Collected data entries
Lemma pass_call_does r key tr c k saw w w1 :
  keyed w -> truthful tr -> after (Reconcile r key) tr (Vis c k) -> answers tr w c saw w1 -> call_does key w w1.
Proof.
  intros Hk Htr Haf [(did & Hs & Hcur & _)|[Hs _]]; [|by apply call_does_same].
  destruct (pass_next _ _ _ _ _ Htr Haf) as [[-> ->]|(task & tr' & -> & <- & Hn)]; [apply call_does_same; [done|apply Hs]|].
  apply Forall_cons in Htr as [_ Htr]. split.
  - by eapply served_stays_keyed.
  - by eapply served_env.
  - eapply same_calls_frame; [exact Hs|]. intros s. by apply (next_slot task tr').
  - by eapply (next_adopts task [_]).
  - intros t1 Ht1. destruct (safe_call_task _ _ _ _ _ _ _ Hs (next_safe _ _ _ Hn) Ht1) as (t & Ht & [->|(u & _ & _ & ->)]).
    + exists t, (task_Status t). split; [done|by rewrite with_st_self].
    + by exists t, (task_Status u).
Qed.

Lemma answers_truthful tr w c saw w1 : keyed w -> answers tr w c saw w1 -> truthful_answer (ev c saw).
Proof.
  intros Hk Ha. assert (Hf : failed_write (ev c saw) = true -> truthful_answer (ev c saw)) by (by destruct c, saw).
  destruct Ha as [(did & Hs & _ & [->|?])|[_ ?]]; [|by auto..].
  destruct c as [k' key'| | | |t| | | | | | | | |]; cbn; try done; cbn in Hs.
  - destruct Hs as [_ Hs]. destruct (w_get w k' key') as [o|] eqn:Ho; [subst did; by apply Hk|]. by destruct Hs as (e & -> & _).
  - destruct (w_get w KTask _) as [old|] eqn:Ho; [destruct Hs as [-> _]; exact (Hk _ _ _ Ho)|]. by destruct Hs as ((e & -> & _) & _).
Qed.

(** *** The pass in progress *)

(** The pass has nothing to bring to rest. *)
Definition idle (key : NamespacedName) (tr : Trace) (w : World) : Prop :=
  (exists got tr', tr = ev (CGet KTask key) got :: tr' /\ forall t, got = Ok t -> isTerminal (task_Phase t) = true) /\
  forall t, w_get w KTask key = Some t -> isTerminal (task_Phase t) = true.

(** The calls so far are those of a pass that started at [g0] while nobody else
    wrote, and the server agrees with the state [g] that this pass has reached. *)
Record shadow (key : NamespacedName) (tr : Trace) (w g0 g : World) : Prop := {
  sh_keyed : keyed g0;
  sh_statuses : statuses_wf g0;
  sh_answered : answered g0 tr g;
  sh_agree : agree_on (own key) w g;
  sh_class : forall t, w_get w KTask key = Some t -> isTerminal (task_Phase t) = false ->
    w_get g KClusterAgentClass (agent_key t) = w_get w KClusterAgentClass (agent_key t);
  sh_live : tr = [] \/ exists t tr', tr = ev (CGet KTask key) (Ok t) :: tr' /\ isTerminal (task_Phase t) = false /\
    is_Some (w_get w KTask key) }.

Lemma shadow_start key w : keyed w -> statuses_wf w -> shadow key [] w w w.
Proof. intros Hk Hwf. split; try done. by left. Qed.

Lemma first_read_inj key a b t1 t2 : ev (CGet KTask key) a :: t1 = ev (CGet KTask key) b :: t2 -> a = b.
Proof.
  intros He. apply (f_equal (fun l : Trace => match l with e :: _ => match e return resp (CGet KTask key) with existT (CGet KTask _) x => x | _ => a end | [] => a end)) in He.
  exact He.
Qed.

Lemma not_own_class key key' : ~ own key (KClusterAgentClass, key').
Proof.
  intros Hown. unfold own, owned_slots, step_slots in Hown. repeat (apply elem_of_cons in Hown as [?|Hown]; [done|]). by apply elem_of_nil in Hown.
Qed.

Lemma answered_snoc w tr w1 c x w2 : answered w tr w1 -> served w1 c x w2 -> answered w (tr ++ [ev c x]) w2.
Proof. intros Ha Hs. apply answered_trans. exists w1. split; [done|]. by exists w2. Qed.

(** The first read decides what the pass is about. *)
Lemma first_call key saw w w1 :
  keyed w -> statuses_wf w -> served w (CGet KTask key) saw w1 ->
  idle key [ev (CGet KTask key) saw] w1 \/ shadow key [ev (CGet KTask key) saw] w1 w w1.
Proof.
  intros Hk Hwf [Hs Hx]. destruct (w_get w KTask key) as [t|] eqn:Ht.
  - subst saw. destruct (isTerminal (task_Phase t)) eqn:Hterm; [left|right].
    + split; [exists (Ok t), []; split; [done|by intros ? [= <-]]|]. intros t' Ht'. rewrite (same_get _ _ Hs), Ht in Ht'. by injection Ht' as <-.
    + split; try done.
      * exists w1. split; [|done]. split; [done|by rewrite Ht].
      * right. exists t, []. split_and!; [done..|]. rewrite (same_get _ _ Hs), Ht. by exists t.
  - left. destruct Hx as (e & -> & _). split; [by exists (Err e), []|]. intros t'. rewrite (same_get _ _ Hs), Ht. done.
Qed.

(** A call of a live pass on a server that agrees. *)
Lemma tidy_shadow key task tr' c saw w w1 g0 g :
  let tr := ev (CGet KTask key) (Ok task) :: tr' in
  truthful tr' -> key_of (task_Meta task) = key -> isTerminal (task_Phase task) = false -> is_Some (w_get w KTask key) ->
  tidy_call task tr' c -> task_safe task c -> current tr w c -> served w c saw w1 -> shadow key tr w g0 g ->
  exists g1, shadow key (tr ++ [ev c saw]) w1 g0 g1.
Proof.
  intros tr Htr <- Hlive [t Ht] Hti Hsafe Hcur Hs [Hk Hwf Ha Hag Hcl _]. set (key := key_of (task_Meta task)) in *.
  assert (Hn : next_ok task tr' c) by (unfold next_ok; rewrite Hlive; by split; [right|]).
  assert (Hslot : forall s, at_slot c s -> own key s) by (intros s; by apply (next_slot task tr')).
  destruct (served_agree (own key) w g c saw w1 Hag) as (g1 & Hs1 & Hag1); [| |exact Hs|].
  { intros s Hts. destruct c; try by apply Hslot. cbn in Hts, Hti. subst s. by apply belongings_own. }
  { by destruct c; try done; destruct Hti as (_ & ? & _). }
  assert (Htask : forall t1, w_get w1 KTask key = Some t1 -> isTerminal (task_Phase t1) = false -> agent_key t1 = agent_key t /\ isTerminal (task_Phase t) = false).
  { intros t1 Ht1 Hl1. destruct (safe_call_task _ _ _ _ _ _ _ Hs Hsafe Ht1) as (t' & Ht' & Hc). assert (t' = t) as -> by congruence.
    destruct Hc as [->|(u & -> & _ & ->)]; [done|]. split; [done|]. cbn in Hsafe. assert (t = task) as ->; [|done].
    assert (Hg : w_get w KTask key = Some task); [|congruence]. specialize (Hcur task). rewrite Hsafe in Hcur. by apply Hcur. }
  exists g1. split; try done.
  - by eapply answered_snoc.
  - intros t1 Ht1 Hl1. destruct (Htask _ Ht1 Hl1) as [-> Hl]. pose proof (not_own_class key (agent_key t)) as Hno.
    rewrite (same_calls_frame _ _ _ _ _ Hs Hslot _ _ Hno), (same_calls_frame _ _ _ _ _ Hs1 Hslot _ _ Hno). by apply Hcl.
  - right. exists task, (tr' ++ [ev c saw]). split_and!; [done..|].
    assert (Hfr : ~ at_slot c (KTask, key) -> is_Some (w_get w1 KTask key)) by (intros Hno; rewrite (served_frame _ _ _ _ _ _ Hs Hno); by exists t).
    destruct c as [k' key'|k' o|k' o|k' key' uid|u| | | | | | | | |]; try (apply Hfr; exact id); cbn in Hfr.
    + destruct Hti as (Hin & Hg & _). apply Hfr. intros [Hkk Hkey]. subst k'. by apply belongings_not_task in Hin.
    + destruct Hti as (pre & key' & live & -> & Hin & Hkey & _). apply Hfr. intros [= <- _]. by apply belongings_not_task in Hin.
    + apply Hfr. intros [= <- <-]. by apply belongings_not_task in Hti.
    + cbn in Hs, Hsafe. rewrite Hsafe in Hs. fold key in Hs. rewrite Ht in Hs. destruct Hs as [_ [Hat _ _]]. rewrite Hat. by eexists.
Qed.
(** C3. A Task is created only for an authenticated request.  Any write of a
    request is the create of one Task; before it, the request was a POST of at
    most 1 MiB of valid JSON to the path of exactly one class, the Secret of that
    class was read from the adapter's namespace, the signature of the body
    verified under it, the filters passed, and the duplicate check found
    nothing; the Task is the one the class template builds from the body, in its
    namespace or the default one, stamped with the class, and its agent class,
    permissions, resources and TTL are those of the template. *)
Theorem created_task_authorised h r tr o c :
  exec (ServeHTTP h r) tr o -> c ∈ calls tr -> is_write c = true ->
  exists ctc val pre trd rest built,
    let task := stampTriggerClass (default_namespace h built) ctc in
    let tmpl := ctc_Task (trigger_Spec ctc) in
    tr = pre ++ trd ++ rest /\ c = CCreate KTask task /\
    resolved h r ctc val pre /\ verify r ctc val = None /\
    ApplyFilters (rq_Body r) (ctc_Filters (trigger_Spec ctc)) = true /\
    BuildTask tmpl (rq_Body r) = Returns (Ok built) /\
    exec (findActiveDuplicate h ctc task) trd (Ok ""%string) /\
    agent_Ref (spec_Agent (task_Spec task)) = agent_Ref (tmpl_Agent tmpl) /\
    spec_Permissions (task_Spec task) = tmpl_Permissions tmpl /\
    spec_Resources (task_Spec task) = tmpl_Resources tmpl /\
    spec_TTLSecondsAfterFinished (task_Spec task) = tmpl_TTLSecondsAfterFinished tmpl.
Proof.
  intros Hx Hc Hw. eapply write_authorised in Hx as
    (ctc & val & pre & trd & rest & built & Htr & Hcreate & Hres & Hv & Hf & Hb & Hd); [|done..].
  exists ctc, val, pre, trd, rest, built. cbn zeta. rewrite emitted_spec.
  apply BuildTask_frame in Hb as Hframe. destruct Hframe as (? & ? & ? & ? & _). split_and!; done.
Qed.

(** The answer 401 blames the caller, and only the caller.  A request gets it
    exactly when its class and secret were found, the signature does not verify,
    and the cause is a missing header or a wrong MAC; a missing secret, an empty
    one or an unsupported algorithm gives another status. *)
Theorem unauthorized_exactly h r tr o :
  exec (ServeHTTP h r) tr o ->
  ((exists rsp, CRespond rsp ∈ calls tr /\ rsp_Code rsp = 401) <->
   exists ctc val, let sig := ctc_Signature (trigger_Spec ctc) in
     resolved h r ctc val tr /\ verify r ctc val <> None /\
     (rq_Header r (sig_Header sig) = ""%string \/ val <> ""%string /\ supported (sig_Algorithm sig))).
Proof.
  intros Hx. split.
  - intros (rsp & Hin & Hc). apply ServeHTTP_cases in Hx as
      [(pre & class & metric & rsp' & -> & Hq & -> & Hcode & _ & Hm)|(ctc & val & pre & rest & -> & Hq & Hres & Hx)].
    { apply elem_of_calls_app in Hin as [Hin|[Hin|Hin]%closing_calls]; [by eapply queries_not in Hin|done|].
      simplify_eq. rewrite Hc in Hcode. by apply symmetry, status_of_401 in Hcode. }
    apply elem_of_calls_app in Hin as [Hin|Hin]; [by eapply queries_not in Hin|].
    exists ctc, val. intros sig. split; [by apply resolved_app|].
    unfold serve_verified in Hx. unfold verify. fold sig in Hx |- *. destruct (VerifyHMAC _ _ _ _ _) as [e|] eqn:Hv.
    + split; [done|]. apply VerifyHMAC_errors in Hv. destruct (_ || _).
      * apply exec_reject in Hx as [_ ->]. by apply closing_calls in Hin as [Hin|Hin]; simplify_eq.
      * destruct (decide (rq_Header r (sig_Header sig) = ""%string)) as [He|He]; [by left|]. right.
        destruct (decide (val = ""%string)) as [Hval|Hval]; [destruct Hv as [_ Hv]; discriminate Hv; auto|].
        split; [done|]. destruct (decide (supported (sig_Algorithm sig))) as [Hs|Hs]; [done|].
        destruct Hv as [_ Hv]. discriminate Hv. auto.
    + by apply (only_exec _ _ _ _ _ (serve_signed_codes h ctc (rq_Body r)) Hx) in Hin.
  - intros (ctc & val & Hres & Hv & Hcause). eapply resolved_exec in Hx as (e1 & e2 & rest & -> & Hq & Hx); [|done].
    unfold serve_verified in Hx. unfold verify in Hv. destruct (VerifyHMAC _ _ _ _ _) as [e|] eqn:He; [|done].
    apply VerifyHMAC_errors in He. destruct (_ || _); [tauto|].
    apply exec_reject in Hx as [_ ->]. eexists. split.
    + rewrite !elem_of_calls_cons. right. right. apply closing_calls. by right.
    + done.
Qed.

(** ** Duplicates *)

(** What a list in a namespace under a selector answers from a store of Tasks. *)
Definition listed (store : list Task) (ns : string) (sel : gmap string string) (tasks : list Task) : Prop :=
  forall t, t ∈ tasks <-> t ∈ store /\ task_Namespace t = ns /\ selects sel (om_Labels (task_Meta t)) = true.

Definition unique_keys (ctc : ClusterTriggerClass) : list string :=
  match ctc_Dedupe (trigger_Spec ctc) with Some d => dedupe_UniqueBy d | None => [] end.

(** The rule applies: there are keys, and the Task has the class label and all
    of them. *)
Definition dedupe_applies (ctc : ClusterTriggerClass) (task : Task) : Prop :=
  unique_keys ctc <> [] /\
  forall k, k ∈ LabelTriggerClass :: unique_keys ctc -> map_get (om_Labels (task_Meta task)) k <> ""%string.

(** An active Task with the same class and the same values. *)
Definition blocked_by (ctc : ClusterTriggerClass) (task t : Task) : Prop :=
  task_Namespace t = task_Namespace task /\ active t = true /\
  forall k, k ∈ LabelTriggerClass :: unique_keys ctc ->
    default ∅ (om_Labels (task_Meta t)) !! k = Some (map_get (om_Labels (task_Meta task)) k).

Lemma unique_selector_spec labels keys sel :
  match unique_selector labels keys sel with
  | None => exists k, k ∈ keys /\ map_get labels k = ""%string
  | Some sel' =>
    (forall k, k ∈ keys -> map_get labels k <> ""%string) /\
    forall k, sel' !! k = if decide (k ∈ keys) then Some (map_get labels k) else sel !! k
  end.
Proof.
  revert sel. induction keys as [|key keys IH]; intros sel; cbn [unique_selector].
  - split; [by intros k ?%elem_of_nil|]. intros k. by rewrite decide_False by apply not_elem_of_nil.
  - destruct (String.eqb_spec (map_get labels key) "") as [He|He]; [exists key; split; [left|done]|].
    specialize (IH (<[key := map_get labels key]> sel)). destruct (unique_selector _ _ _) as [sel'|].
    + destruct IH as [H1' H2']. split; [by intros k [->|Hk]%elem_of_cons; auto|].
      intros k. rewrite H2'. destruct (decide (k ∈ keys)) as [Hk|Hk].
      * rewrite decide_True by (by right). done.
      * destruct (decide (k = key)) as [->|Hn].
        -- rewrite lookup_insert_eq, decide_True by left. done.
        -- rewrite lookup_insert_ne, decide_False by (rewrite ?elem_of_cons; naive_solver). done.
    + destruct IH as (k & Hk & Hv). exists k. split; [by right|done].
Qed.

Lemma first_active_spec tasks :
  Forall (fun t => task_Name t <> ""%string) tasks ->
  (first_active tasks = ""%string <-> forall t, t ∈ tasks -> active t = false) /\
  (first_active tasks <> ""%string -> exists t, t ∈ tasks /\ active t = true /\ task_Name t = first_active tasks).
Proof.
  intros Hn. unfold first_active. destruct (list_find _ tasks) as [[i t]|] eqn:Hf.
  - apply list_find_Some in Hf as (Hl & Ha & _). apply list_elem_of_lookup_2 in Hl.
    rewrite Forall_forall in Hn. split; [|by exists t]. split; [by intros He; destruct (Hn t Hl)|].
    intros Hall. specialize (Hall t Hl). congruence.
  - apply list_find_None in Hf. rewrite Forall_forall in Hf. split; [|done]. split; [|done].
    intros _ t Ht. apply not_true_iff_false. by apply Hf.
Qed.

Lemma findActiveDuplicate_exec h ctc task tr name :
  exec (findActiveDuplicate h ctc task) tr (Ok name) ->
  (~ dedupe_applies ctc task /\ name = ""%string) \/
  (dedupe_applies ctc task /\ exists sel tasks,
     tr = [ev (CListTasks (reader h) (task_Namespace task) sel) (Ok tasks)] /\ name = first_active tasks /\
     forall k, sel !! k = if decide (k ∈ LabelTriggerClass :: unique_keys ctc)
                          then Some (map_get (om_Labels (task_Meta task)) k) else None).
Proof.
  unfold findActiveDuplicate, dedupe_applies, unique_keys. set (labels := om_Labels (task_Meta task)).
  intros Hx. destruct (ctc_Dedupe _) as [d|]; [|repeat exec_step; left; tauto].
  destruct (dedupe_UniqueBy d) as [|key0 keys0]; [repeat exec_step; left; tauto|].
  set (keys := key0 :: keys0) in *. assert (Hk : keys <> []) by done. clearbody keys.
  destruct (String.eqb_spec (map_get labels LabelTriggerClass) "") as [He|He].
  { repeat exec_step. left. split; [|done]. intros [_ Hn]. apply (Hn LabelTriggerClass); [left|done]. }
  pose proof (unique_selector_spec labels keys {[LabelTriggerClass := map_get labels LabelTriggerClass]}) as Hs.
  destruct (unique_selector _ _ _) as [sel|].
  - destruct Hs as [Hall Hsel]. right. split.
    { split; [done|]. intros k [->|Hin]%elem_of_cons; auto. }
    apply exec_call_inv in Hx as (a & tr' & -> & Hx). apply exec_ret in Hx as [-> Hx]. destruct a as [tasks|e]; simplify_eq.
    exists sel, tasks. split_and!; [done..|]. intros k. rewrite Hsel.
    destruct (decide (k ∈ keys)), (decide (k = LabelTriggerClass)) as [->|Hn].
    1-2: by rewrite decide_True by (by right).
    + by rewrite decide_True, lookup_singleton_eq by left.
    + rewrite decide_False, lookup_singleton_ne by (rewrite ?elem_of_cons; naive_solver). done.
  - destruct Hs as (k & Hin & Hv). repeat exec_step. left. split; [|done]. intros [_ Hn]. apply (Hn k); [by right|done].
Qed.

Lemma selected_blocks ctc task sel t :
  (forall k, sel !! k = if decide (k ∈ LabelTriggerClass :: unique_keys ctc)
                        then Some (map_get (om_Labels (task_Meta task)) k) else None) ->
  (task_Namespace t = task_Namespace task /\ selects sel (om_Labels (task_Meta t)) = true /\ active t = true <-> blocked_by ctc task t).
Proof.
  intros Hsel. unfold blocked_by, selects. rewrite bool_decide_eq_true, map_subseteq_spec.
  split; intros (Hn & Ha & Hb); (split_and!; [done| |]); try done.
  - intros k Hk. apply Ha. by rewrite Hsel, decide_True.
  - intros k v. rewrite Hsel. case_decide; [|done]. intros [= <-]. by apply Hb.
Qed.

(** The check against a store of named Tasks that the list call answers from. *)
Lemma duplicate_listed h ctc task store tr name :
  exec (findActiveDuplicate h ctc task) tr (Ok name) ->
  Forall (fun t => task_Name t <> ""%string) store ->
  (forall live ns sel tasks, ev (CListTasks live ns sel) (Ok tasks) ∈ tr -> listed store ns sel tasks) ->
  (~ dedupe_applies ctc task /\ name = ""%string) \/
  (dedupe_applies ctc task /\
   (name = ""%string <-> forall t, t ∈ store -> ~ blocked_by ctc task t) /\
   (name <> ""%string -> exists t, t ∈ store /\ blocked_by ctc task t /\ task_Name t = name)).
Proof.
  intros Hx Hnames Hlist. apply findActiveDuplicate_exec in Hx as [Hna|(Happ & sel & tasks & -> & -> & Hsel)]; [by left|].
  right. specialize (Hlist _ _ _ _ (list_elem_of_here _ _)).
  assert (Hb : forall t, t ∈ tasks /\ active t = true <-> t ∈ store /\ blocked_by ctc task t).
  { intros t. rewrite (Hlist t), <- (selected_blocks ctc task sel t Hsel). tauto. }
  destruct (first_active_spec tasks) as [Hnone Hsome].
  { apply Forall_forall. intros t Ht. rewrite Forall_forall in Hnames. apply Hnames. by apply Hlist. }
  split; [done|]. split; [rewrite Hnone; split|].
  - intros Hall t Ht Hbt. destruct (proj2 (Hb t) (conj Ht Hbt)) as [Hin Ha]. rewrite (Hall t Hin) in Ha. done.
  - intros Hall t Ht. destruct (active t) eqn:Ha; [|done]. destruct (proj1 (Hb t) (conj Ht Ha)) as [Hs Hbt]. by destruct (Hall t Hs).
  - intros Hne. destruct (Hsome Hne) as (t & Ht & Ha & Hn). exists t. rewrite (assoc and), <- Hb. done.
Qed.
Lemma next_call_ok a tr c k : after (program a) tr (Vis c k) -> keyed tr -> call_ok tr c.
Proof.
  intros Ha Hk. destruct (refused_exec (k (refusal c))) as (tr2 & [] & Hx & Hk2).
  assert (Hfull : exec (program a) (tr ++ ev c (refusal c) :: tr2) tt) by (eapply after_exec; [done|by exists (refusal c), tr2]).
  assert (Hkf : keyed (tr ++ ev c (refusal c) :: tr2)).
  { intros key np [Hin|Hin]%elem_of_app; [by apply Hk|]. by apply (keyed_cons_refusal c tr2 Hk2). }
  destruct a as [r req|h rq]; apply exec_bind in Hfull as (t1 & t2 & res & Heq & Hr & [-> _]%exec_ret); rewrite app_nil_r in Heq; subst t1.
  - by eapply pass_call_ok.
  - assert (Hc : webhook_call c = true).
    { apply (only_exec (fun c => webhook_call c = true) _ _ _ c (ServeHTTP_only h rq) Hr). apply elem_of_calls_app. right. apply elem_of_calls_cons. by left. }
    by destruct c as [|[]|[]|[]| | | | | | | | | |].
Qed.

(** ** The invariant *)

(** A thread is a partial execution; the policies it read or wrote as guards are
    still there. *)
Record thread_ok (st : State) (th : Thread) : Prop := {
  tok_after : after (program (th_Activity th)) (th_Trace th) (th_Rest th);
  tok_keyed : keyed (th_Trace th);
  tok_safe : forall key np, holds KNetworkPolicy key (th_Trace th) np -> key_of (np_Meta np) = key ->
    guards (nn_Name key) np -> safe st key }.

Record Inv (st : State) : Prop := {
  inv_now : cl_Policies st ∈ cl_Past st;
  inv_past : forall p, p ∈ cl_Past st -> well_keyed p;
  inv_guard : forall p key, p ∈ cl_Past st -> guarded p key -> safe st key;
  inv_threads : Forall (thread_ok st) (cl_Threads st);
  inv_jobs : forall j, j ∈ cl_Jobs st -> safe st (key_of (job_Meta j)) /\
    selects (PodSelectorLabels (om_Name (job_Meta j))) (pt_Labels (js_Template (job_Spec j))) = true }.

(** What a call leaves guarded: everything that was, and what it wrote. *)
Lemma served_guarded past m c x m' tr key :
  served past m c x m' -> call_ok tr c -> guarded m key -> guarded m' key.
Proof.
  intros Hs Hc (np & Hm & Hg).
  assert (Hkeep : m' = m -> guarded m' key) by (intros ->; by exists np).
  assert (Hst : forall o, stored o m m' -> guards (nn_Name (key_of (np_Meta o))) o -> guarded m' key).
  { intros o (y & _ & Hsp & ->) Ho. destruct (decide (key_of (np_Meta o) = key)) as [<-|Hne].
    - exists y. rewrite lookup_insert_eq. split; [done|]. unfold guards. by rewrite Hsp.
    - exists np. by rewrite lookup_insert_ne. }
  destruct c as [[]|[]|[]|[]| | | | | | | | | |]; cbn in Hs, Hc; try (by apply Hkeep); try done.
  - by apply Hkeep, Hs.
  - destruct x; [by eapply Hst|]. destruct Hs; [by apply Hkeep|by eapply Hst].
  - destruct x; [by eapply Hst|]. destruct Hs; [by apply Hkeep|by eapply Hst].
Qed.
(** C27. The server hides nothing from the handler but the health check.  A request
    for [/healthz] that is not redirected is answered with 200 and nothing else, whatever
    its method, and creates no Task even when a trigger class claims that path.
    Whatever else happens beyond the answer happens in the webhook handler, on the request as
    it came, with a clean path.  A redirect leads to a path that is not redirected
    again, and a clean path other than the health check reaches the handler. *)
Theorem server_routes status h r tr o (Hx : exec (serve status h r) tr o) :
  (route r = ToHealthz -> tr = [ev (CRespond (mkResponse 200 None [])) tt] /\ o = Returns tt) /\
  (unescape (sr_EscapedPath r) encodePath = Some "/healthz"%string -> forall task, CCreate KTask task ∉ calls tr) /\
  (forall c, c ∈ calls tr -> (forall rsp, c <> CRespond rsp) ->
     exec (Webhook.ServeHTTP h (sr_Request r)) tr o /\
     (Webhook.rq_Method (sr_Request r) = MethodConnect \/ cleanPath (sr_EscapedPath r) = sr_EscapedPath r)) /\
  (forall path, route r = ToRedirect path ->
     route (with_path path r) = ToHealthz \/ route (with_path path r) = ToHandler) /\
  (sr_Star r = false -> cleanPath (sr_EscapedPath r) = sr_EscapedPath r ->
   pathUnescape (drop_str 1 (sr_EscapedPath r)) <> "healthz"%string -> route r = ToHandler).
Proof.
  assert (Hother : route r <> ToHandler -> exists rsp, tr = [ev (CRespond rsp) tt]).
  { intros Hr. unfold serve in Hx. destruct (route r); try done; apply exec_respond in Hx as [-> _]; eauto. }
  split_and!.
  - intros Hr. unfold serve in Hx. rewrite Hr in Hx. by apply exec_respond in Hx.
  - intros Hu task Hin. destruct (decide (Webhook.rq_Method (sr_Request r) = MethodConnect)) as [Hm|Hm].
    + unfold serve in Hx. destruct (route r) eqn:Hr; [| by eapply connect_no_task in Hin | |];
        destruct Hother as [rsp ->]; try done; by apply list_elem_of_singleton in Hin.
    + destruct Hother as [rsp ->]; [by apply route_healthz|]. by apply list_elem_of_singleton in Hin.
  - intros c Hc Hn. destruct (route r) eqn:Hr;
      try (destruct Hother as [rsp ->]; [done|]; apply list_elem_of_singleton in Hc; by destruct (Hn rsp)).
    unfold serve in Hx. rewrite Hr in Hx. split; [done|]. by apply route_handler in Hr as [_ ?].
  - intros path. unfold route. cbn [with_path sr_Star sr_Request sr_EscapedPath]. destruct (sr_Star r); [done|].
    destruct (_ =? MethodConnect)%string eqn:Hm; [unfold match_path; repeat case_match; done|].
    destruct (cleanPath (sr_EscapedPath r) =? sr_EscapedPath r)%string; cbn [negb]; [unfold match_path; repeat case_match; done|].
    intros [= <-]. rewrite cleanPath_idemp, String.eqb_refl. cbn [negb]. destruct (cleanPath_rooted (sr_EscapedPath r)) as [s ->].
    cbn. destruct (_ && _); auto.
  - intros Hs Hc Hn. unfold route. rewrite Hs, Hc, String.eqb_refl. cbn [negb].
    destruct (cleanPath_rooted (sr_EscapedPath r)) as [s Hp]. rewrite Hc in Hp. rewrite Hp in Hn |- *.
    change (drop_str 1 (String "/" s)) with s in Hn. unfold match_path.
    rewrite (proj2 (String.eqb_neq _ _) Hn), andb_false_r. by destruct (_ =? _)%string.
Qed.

REQUIREMENT
In the entries above, the lines between the one holding "intros Hx. destruct" and the one holding "then Some (map_get (om_Labels (task_Meta task)) k) else None) ->", inclusive, are to be printed exactly as written, and those alone.

THE COMPLETED TASK
  intros Hx. destruct (ctc_Dedupe _) as [d|]; [|repeat exec_step; left; tauto].
  destruct (dedupe_UniqueBy d) as [|key0 keys0]; [repeat exec_step; left; tauto|].
  set (keys := key0 :: keys0) in *. assert (Hk : keys <> []) by done. clearbody keys.
  destruct (String.eqb_spec (map_get labels LabelTriggerClass) "") as [He|He].
  { repeat exec_step. left. split; [|done]. intros [_ Hn]. apply (Hn LabelTriggerClass); [left|done]. }
  pose proof (unique_selector_spec labels keys {[LabelTriggerClass := map_get labels LabelTriggerClass]}) as Hs.
  destruct (unique_selector _ _ _) as [sel|].
  - destruct Hs as [Hall Hsel]. right. split.
    { split; [done|]. intros k [->|Hin]%elem_of_cons; auto. }
    apply exec_call_inv in Hx as (a & tr' & -> & Hx). apply exec_ret in Hx as [-> Hx]. destruct a as [tasks|e]; simplify_eq.
    exists sel, tasks. split_and!; [done..|]. intros k. rewrite Hsel.
    destruct (decide (k ∈ keys)), (decide (k = LabelTriggerClass)) as [->|Hn].
    1-2: by rewrite decide_True by (by right).
    + by rewrite decide_True, lookup_singleton_eq by left.
    + rewrite decide_False, lookup_singleton_ne by (rewrite ?elem_of_cons; naive_solver). done.
  - destruct Hs as (k & Hin & Hv). repeat exec_step. left. split; [|done]. intros [_ Hn]. apply (Hn k); [by right|done].
Qed.

Lemma selected_blocks ctc task sel t :
  (forall k, sel !! k = if decide (k ∈ LabelTriggerClass :: unique_keys ctc)
                        then Some (map_get (om_Labels (task_Meta task)) k) else None) ->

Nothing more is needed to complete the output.